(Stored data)
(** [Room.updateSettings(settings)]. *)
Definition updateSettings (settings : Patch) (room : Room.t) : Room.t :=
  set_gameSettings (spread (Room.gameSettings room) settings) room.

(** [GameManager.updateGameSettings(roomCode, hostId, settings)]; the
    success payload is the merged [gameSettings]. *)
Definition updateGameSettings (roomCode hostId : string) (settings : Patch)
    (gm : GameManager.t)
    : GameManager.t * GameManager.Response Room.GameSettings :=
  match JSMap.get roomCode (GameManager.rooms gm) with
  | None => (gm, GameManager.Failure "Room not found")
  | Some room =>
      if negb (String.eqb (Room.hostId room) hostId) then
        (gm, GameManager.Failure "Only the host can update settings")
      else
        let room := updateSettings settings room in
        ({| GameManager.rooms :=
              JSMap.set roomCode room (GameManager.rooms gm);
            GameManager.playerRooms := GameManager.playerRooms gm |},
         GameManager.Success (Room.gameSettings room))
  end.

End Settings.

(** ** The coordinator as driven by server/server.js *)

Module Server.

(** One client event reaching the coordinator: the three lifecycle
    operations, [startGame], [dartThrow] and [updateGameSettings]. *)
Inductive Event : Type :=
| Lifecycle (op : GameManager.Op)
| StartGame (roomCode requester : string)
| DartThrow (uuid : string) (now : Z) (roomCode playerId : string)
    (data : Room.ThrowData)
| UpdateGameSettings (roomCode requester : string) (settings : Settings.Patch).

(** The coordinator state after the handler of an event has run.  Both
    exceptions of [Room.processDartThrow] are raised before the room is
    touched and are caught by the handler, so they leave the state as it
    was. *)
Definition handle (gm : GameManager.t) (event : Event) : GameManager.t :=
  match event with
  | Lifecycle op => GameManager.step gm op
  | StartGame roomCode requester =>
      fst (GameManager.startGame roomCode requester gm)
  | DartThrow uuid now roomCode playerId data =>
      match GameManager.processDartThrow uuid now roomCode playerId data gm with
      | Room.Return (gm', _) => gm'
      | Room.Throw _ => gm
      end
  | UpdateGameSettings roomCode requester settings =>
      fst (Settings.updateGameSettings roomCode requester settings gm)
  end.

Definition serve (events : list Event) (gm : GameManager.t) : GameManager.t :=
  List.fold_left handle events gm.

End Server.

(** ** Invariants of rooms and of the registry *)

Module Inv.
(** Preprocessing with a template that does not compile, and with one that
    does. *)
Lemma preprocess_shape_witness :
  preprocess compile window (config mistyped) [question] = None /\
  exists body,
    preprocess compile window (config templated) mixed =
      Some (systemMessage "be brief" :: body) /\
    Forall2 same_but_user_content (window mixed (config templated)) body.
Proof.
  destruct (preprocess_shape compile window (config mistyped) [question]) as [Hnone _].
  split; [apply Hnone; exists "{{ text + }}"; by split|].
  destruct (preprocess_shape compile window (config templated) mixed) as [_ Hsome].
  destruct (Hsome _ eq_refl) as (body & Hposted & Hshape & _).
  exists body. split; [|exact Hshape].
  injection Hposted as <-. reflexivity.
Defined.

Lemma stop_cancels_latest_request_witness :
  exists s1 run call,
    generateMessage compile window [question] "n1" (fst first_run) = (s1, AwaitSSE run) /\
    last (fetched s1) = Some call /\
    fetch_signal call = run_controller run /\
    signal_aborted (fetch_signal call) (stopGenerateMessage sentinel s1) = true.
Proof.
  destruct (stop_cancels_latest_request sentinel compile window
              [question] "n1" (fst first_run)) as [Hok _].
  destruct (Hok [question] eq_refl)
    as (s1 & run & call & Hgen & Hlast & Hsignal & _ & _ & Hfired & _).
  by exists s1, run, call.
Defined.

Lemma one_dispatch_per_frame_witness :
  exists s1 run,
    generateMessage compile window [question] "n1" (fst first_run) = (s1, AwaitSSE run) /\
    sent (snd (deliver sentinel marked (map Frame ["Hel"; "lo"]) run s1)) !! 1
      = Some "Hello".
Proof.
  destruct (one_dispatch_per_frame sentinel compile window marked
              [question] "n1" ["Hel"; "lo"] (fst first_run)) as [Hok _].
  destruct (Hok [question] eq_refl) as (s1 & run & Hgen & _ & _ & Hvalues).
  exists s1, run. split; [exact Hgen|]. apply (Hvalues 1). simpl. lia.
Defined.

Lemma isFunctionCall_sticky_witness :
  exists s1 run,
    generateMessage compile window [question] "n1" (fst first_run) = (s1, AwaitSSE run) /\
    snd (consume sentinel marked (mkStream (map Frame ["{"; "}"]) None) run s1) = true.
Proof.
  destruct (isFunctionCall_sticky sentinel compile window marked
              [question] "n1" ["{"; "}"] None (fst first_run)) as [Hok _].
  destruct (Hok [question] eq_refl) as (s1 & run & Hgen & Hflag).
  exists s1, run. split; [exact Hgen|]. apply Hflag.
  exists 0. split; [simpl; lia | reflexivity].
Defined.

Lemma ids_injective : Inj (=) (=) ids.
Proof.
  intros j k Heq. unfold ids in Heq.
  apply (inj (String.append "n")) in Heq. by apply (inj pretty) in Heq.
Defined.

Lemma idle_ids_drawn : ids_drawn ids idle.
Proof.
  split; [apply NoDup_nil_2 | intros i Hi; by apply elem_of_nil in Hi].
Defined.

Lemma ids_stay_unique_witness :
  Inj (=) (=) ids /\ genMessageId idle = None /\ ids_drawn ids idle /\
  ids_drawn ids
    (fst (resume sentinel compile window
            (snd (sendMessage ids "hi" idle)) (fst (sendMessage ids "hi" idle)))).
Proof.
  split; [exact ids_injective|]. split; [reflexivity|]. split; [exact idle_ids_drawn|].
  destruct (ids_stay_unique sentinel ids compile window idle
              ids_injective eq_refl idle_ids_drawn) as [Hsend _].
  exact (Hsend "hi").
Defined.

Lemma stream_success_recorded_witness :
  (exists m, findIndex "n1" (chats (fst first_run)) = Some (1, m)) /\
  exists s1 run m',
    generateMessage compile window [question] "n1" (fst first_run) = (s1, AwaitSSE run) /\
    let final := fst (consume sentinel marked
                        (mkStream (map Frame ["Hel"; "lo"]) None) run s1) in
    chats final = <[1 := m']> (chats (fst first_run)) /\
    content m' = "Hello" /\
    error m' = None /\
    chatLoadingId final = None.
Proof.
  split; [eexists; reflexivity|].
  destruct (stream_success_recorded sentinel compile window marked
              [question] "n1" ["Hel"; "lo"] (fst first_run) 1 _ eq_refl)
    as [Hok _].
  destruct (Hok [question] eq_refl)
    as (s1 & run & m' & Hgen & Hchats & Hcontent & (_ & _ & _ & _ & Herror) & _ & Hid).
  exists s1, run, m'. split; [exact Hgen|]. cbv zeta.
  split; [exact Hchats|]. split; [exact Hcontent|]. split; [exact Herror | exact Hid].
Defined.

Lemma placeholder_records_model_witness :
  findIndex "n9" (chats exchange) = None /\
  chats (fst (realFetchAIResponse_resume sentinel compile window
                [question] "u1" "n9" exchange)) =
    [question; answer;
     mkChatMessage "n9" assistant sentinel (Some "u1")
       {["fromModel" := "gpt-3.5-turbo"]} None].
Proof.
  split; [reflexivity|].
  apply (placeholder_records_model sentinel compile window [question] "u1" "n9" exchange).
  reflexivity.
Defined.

▸ Exercise description: Return exactly, and only, the lines above starting at the line that contains "Hgen & Hflag)." and ending at the line that contains "intros j k Heq. unfold ids in Heq.".

▸ Task solution:
  destruct (Hok [question] eq_refl) as (s1 & run & Hgen & Hflag).
  exists s1, run. split; [exact Hgen|]. apply Hflag.
  exists 0. split; [simpl; lia | reflexivity].
Defined.

Lemma ids_injective : Inj (=) (=) ids.
Proof.
  intros j k Heq. unfold ids in Heq.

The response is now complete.